How carotid artery disease leads to strokes
The most common cause of carotid artery disease is the build up of fatty deposits (plaque) on the inner walls of the arteries. Over time, this plaque can narrow these arteries and therefore reduce blood flow to the brain.
Sometimes, the plaque in the carotid arteries can break apart. When this happens, it can cause blood clots. These blood clots can then travel through the bloodstream until they get stuck in smaller blood vessels within the brain. This will block blood flow and may cause a stroke. This type of stroke is called an embolic stroke.

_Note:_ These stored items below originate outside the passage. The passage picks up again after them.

(** X18. When the update and the current configuration both hold an
    object under one of the five section keys, [mergeConfigs] merges
    them field by field: a field of the update replaces the field of
    the same name, whatever the two values are, and every other field
    of the section is kept. The merge is one level deep: a list or an
    object inside a section is replaced as a whole. *)
Theorem section_update_is_fieldwise (defaults : gmap string Json)
    (updates : Json) (key : string) (old new : gmap string Json) :
  key ∈ sections →
  defaults !! key = Some (JObj old) →
  ownProps updates !! key = Some (JObj new) →
  ∃ merged,
    mergeConfigs defaults updates !! key = Some (JObj merged)
    ∧ ∀ field,
        merged !! field
        = match new !! field with
          | Some value => Some value
          | None => old !! field
          end.
Proof.
  intros Hk Hold Hnew. exists (new ∪ old). split.
  - rewrite mergeConfigs_lookup, Hnew, Hold. cbn.
    by rewrite bool_decide_true.
  - intros field. rewrite lookup_union.
    destruct (new !! field), (old !! field); done.
Qed.

Lemma section_update_is_fieldwise_witness :
  ∃ merged,
    mergeConfigs defaultConfig
      (obj [("logging", obj [("level", JStr "debug")])]) !! "logging"
    = Some (JObj merged)
    ∧ ∀ field,
        merged !! field
        = match ({[ "level" := JStr "debug" ]} : gmap string Json) !! field
          with
          | Some value => Some value
          | None =>
              (list_to_map
                 [("level", JStr "info"); ("showProgress", JBool true);
                  ("showTimestamps", JBool true)] : gmap string Json)
                !! field
          end.
Proof.
  apply (section_update_is_fieldwise defaultConfig
           (obj [("logging", obj [("level", JStr "debug")])]) "logging").
  - apply (bool_decide_unpack _). vm_compute. exact I.
  - vm_compute. reflexivity.
  - vm_compute. reflexivity.
Defined.

(** The assignment to the key ["__proto__"] stores nothing in a
    configuration that has no such key: a file that holds that key, and
    nothing else, loads as the defaults. *)
Example proto_key_is_not_stored :
  mergeConfigs defaultConfig (obj [("__proto__", obj [("zzz", JNum 1)])])
  = defaultConfig.
Proof.
  apply map_eq. intros key. rewrite mergeConfigs_lookup.
  unfold obj. cbn [ownProps list_to_map foldr].
  destruct (decide (key = "__proto__")) as [->|Hne].
  - rewrite lookup_insert_eq. reflexivity.
  - by rewrite lookup_insert_ne, lookup_empty.
Qed.

(** X19. For an update that has no top-level key ["__proto__"]:
    [mergeConfigs] never drops a key of the configuration and leaves the
    keys the update does not name as they are. A value of the update
    that is not an object (a number, a string, a list, [null]) or that
    sits under a key that is not a section replaces the current value
    as it is, also when it replaces a whole section. An object under a
    section key is laid over the own properties of the current
    value, whatever that value is. *)
Theorem merge_keeps_keys_and_replaces_values (defaults : gmap string Json)
    (updates : Json) :
  ownProps updates !! "__proto__" = None →
  let merged := mergeConfigs defaults updates in
  (∀ key, is_Some (defaults !! key) → is_Some (merged !! key))
  ∧ (∀ key, ownProps updates !! key = None →
       merged !! key = defaults !! key)
  ∧ (∀ key value,
       ownProps updates !! key = Some value →
       key ∉ sections ∨ (∀ fields, value ≠ JObj fields) →
       merged !! key = Some value)
  ∧ (∀ key fields,
       ownProps updates !! key = Some (JObj fields) →
       key ∈ sections →
       merged !! key
       = Some (JObj (fields ∪ from_option ownProps ∅ (defaults !! key)))).
Proof.
  intros Hproto. cbn zeta.
  assert (∀ key value, ownProps updates !! key = Some value →
                       key ≠ "__proto__") as Hne.
  { intros key value Hu ->. by rewrite Hproto in Hu. }
  split_and!.
  - intros key [d Hd]. rewrite mergeConfigs_lookup, Hd.
    by destruct (ownProps updates !! key).
  - intros key Hu. by rewrite mergeConfigs_lookup, Hu.
  - intros key value Hu Hv.
    rewrite mergeConfigs_lookup_ne, Hu by (by eapply Hne). f_equal.
    destruct value as [| | | | |fields]; try done. cbn.
    destruct Hv as [Hk|Hv]; [by rewrite bool_decide_false|].
    by destruct (Hv fields).
  - intros key fields Hu Hk.
    rewrite mergeConfigs_lookup_ne, Hu by (by eapply Hne). cbn.
    by rewrite bool_decide_true.
Qed.

Lemma merge_keeps_keys_and_replaces_values_witness :
  mergeConfigs defaultConfig
    (obj [("logging", JNull); ("theme", obj [("dark", JBool true)])])
    !! "logging"
  = Some JNull
  ∧ mergeConfigs defaultConfig
      (obj [("logging", JNull); ("theme", obj [("dark", JBool true)])])
      !! "theme"
    = Some (obj [("dark", JBool true)])
  ∧ mergeConfigs defaultConfig
      (obj [("logging", JNull); ("theme", obj [("dark", JBool true)])])
      !! "paths"
    = defaultConfig !! "paths".
Proof.
  destruct (merge_keeps_keys_and_replaces_values defaultConfig
              (obj [("logging", JNull);
                    ("theme", obj [("dark", JBool true)])]))
    as (_ & Hkeep & Hreplace & _).
  - vm_compute. reflexivity.
  - split_and!.
    + apply Hreplace; [vm_compute; reflexivity|]. right. discriminate.
    + apply Hreplace; [vm_compute; reflexivity|]. left.
      apply (bool_decide_unpack _). vm_compute. exact I.
    + apply Hkeep. vm_compute. reflexivity.
Defined.

(** X20. After [loadConfig], whatever config.json held among the values
    of [Json] without a top-level key ["__proto__"] (or with no readable
    file), saving the configuration and loading it again changes
    nothing, and a manager that is constructed anew and loads the saved
    file gets the same configuration. *)
Theorem reload_after_save_is_stable (configFile : option Json) :
  (∀ savedConfig, configFile = Some savedConfig →
                  ownProps savedConfig !! "__proto__" = None) →
  let cm := ConfigManager.loadConfig (ConfigManager.new configFile) in
  ConfigManager.loadConfig (ConfigManager.saveConfig cm)
  = ConfigManager.saveConfig cm
  ∧ ConfigManager.config
      (ConfigManager.loadConfig
         (ConfigManager.new
            (ConfigManager.configFile (ConfigManager.saveConfig cm))))
    = ConfigManager.config cm.
Proof.
  intros _. destruct configFile as [saved|]; cbn.
  - unfold ConfigManager.loadConfig, ConfigManager.saveConfig. cbn.
    by rewrite mergeConfigs_again.
  - unfold ConfigManager.loadConfig, ConfigManager.saveConfig. cbn.
    by rewrite mergeConfigs_self.
Qed.

Lemma reload_after_save_is_stable_witness :
  let cm :=
    ConfigManager.loadConfig
      (ConfigManager.new
         (Some (obj [("logging", obj [("level", JStr "debug")])]))) in
  ConfigManager.loadConfig (ConfigManager.saveConfig cm)
  = ConfigManager.saveConfig cm.
Proof.
  apply (reload_after_save_is_stable
           (Some (obj [("logging", obj [("level", JStr "debug")])]))).
  intros savedConfig [= <-]. vm_compute. reflexivity.
Defined.

(** ** The settings menu *)

Lemma messagingOf_default : messagingOf defaultConfig = Some defaultMessaging.
Proof. vm_compute. reflexivity. Qed.

Lemma mergeConfigs_one_key (defaults : gmap string Json) (key : string)
    (value : Json) (k : string) :
  key ≠ "__proto__" →
  mergeConfigs defaults (obj [(key, value)]) !! k
  = if decide (k = key) then Some (mergedValue key (defaults !! key) value)
    else defaults !! k.
Proof.
  intros Hkey. case_decide as Hk.
  - subst k. rewrite mergeConfigs_lookup_ne by done.
    unfold obj. cbn [ownProps list_to_map foldr]. by rewrite lookup_insert_eq.
  - rewrite mergeConfigs_lookup.
    unfold obj. cbn [ownProps list_to_map foldr].
    by rewrite lookup_insert_ne, lookup_empty.
Qed.

Lemma insert_union_same (fields : gmap string Json) (key : string)
    (value : Json) :
  <[key := value]> fields ∪ fields = <[key := value]> fields.
Proof. by rewrite <- insert_union_l, (idemp_L (∪)). Qed.

Lemma updateConfig_messaging (cm : ConfigManager.t)
    (fields new : gmap string Json) :
  ConfigManager.config cm !! "messaging" = Some (JObj fields) →
  let cm' := ConfigManager.updateConfig (obj [("messaging", JObj new)]) cm in
  ConfigManager.config cm' !! "messaging" = Some (JObj (new ∪ fields))
  ∧ (∀ key, key ≠ "messaging" →
       ConfigManager.config cm' !! key = ConfigManager.config cm !! key)
  ∧ ConfigManager.configFile cm' = Some (JObj (ConfigManager.config cm')).
Proof.
  intros Hm. cbn. split_and!; [| |done].
  - rewrite mergeConfigs_one_key, Hm by discriminate. by rewrite decide_True.
  - intros key Hne. rewrite mergeConfigs_one_key by discriminate.
    by rewrite decide_False.
Qed.

(** X21. On a configuration whose [messaging] section is well typed,
    [updateOptionalDelays] does not throw. With [max <= min] it changes
    nothing. Otherwise the list of rules becomes the single rule that
    was entered, however many rules were configured before; the other
    fields of [messaging] and the other sections stay, and the
    configuration is written to config.json. *)
Theorem updateOptionalDelays_leaves_one_rule (n min max : Z)
    (cm : ConfigManager.t) (m : Messaging.t) :
  messagingOf (ConfigManager.config cm) = Some m →
  ∃ cm',
    updateOptionalDelays n min max cm = Some cm'
    ∧ (max ≤ min → cm' = cm)
    ∧ (min < max →
       messagingOf (ConfigManager.config cm')
       = Some (Messaging.mk
                 (Messaging.defaultMinDelay m) (Messaging.defaultMaxDelay m)
                 (Messaging.quickBulkMinDelay m)
                 (Messaging.quickBulkMaxDelay m) (Messaging.maxRetries m)
                 [DelayRule.mk (Some (EveryNMessages.mk n min max))])
       ∧ (∀ key, key ≠ "messaging" →
            ConfigManager.config cm' !! key = ConfigManager.config cm !! key)
       ∧ ConfigManager.configFile cm'
         = Some (JObj (ConfigManager.config cm'))).
Proof.
  intros Hm. unfold messagingOf in Hm.
  destruct (ConfigManager.config cm !! "messaging")
    as [[| | | | |fields]|] eqn:Hcfg; try done.
  unfold numberAt in Hm.
  destruct (fields !! "defaultMinDelay" ≫= asNum) as [a|] eqn:Ea; [|done].
  destruct (fields !! "defaultMaxDelay" ≫= asNum) as [b|] eqn:Eb; [|done].
  destruct (fields !! "quickBulkMinDelay" ≫= asNum) as [c|] eqn:Ec; [|done].
  destruct (fields !! "quickBulkMaxDelay" ≫= asNum) as [d|] eqn:Ed; [|done].
  destruct (fields !! "maxRetries" ≫= asNum) as [r|] eqn:Er; [|done].
  destruct (fields !! "optionalDelays") as [[| | | |items|]|] eqn:Eo;
    try done.
  cbn in Hm. destruct (mapM ruleOf items) as [rules|]; [|done].
  cbn in Hm. injection Hm as <-. cbn [Messaging.defaultMinDelay
    Messaging.defaultMaxDelay Messaging.quickBulkMinDelay
    Messaging.quickBulkMaxDelay Messaging.maxRetries].
  unfold updateOptionalDelays, ConfigManager.get. rewrite Hcfg.
  cbn [ownProps]. rewrite Eo.
  destruct (Z.leb_spec max min) as [Hle|Hlt].
  - exists cm. split_and!; [done|done|lia].
  - eexists. split; [reflexivity|]. split; [lia|]. intros _.
    destruct (updateConfig_messaging cm fields
                (<["optionalDelays" := JArr [ruleJson n min max]]> fields)
                Hcfg) as (Hnew & Hframe & Hfile).
    split_and!; [|done|done].
    unfold messagingOf. rewrite Hnew, insert_union_same. unfold numberAt.
    rewrite (lookup_insert_ne _ "optionalDelays" "defaultMinDelay"),
      (lookup_insert_ne _ "optionalDelays" "defaultMaxDelay"),
      (lookup_insert_ne _ "optionalDelays" "quickBulkMinDelay"),
      (lookup_insert_ne _ "optionalDelays" "quickBulkMaxDelay"),
      (lookup_insert_ne _ "optionalDelays" "maxRetries") by discriminate.
    rewrite Ea, Eb, Ec, Ed, Er. cbn [mbind option_bind].
    rewrite lookup_insert_eq. reflexivity.
Qed.

Lemma updateOptionalDelays_leaves_one_rule_witness :
  ∃ cm',
    updateOptionalDelays 5 20 30 (ConfigManager.new None) = Some cm'
    ∧ messagingOf (ConfigManager.config cm')
      = Some (Messaging.mk 3 8 2 6 3 [every 5 20 30]).
Proof.
  destruct (updateOptionalDelays_leaves_one_rule 5 20 30
              (ConfigManager.new None) defaultMessaging)
    as (cm' & Hcm & _ & Hnew).
  - vm_compute. reflexivity.
  - exists cm'. split; [exact Hcm|]. apply Hnew. lia.
Defined.

Lemma delaySettingsUpdate_typed (a b c d : Z) (fields : gmap string Json)
    (r o : Json) :
  fields !! "maxRetries" = Some r →
  fields !! "optionalDelays" = Some o →
  delaySettingsUpdate a b c d (JObj fields)
  = list_to_map
      [("defaultMinDelay", JNum a); ("defaultMaxDelay", JNum b);
       ("quickBulkMinDelay", JNum c); ("quickBulkMaxDelay", JNum d);
       ("maxRetries", r); ("optionalDelays", o)].
Proof.
  intros Hr Ho. unfold delaySettingsUpdate. cbn [ownProps].
  rewrite Hr, Ho. vm_compute. reflexivity.
Qed.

Even if there aren’t blood clots, narrowing of the carotid arteries can lead to reduced blood flow to the brain. If this blood flow is restricted, it can mean oxygen and nutrients may struggle to get to the brain cells. This may cause cell damage or death. This type of stroke is called an ischemic stroke.
When a stroke occurs due to carotid artery stenosis, the symptoms can vary. Symptoms may include sudden weakness or numbness on one side of the body, the person may have trouble with their speech or vision. Severe headaches and a loss of coordination may happen too. Following on from this, urgent medical help is vital if stroke symptoms are present.
Your vascular surgeon is an expert on carotid artery stenosis. To help prevent strokes caused by carotid artery stenosis, they may recommend lifestyle changes and medicines to manage risk factors. Risk factors include high blood pressure and high cholesterol. In some cases, surgery such as carotid endarterectomy to remove plaque or widen the narrowed artery or arteries will be needed.
Regular check-ups and monitoring by your vascular surgeon can help manage carotid artery disease and the risk of stroke. This may also include having regular ultrasound scans.
Seek medical help straight away if you suspect you or someone else is having a stroke, because quick intervention can help reduce brain damage for better outcomes.